**Description of the task:** Repeat verbatim, and only, the lines of the data below, beginning at the line that contains "build_prompt resume_text' jd_text" and stopping after the line that contains "jd_text))%nat) as Hlen.".

**Dataset excerpts:**
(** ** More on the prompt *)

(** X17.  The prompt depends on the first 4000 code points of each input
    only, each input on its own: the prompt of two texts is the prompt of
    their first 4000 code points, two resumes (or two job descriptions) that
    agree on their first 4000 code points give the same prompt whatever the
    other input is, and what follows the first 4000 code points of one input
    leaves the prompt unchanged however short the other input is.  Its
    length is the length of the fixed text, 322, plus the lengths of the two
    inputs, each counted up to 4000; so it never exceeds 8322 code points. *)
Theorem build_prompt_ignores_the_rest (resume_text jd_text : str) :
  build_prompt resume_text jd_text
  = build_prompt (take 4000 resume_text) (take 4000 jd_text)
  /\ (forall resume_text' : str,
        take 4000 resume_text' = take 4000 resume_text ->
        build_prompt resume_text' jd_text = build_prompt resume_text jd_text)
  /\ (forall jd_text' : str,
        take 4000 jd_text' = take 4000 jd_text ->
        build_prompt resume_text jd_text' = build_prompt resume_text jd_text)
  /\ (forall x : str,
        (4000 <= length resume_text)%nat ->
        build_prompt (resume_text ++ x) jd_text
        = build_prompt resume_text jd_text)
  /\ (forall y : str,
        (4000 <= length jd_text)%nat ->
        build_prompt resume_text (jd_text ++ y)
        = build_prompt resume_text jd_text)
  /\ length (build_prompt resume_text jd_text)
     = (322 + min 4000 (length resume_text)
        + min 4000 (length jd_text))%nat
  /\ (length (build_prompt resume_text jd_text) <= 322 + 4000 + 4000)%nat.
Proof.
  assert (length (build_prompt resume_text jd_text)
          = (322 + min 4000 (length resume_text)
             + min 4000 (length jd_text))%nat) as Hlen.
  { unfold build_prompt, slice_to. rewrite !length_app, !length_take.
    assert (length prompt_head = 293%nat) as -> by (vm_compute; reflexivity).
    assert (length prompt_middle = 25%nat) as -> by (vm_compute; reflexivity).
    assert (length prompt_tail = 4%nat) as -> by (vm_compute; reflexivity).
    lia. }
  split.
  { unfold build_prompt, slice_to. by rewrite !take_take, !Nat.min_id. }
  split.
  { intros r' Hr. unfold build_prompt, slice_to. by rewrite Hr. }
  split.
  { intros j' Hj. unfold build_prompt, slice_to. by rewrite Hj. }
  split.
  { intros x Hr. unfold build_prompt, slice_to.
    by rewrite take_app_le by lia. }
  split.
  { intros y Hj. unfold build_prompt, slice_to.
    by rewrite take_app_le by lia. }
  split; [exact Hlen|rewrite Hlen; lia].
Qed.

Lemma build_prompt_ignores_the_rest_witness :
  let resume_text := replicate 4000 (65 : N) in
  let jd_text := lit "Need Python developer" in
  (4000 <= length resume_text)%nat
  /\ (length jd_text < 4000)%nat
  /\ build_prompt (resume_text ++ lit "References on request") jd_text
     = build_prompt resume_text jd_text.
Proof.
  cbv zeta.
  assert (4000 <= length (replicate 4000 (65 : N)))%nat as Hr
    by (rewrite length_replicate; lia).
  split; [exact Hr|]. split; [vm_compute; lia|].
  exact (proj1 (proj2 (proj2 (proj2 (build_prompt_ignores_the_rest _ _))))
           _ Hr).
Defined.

...

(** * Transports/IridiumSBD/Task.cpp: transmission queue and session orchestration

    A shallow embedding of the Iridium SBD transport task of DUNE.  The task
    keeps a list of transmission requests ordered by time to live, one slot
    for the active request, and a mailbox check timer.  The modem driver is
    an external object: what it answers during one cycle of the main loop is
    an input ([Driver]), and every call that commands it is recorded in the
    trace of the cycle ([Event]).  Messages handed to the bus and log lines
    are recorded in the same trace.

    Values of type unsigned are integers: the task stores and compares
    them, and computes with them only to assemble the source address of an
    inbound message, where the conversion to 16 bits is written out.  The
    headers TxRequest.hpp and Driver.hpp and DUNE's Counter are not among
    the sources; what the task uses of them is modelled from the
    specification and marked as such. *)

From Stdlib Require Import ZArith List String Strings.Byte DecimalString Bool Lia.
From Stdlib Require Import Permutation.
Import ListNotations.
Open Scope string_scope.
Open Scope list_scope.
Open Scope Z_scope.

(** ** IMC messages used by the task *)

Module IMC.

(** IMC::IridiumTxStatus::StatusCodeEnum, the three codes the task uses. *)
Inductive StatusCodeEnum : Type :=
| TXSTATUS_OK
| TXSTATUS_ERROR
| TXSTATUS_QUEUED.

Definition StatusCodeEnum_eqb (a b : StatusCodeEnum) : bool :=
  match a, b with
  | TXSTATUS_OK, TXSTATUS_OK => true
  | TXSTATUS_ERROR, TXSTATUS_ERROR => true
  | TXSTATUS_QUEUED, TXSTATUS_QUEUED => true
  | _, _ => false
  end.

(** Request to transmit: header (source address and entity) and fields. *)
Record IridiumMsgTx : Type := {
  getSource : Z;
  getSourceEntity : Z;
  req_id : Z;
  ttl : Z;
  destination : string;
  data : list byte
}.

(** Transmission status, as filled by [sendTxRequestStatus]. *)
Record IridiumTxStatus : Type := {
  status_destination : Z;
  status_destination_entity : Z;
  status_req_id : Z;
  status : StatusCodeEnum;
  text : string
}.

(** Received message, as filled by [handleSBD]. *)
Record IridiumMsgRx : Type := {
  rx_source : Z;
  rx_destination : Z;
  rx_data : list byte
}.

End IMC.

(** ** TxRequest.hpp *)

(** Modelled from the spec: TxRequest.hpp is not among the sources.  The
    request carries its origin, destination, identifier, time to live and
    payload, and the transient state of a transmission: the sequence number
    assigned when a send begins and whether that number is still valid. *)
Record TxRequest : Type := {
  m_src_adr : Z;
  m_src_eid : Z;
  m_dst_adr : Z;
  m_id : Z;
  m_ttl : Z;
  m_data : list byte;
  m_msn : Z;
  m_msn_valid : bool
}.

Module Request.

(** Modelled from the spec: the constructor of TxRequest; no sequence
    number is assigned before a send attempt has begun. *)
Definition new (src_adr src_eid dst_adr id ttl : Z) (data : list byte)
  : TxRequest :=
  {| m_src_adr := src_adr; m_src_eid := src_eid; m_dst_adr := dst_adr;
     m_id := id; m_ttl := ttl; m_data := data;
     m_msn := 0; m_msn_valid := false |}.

**Task result:**
        build_prompt resume_text' jd_text = build_prompt resume_text jd_text)
  /\ (forall jd_text' : str,
        take 4000 jd_text' = take 4000 jd_text ->
        build_prompt resume_text jd_text' = build_prompt resume_text jd_text)
  /\ (forall x : str,
        (4000 <= length resume_text)%nat ->
        build_prompt (resume_text ++ x) jd_text
        = build_prompt resume_text jd_text)
  /\ (forall y : str,
        (4000 <= length jd_text)%nat ->
        build_prompt resume_text (jd_text ++ y)
        = build_prompt resume_text jd_text)
  /\ length (build_prompt resume_text jd_text)
     = (322 + min 4000 (length resume_text)
        + min 4000 (length jd_text))%nat
  /\ (length (build_prompt resume_text jd_text) <= 322 + 4000 + 4000)%nat.
Proof.
  assert (length (build_prompt resume_text jd_text)
          = (322 + min 4000 (length resume_text)
             + min 4000 (length jd_text))%nat) as Hlen.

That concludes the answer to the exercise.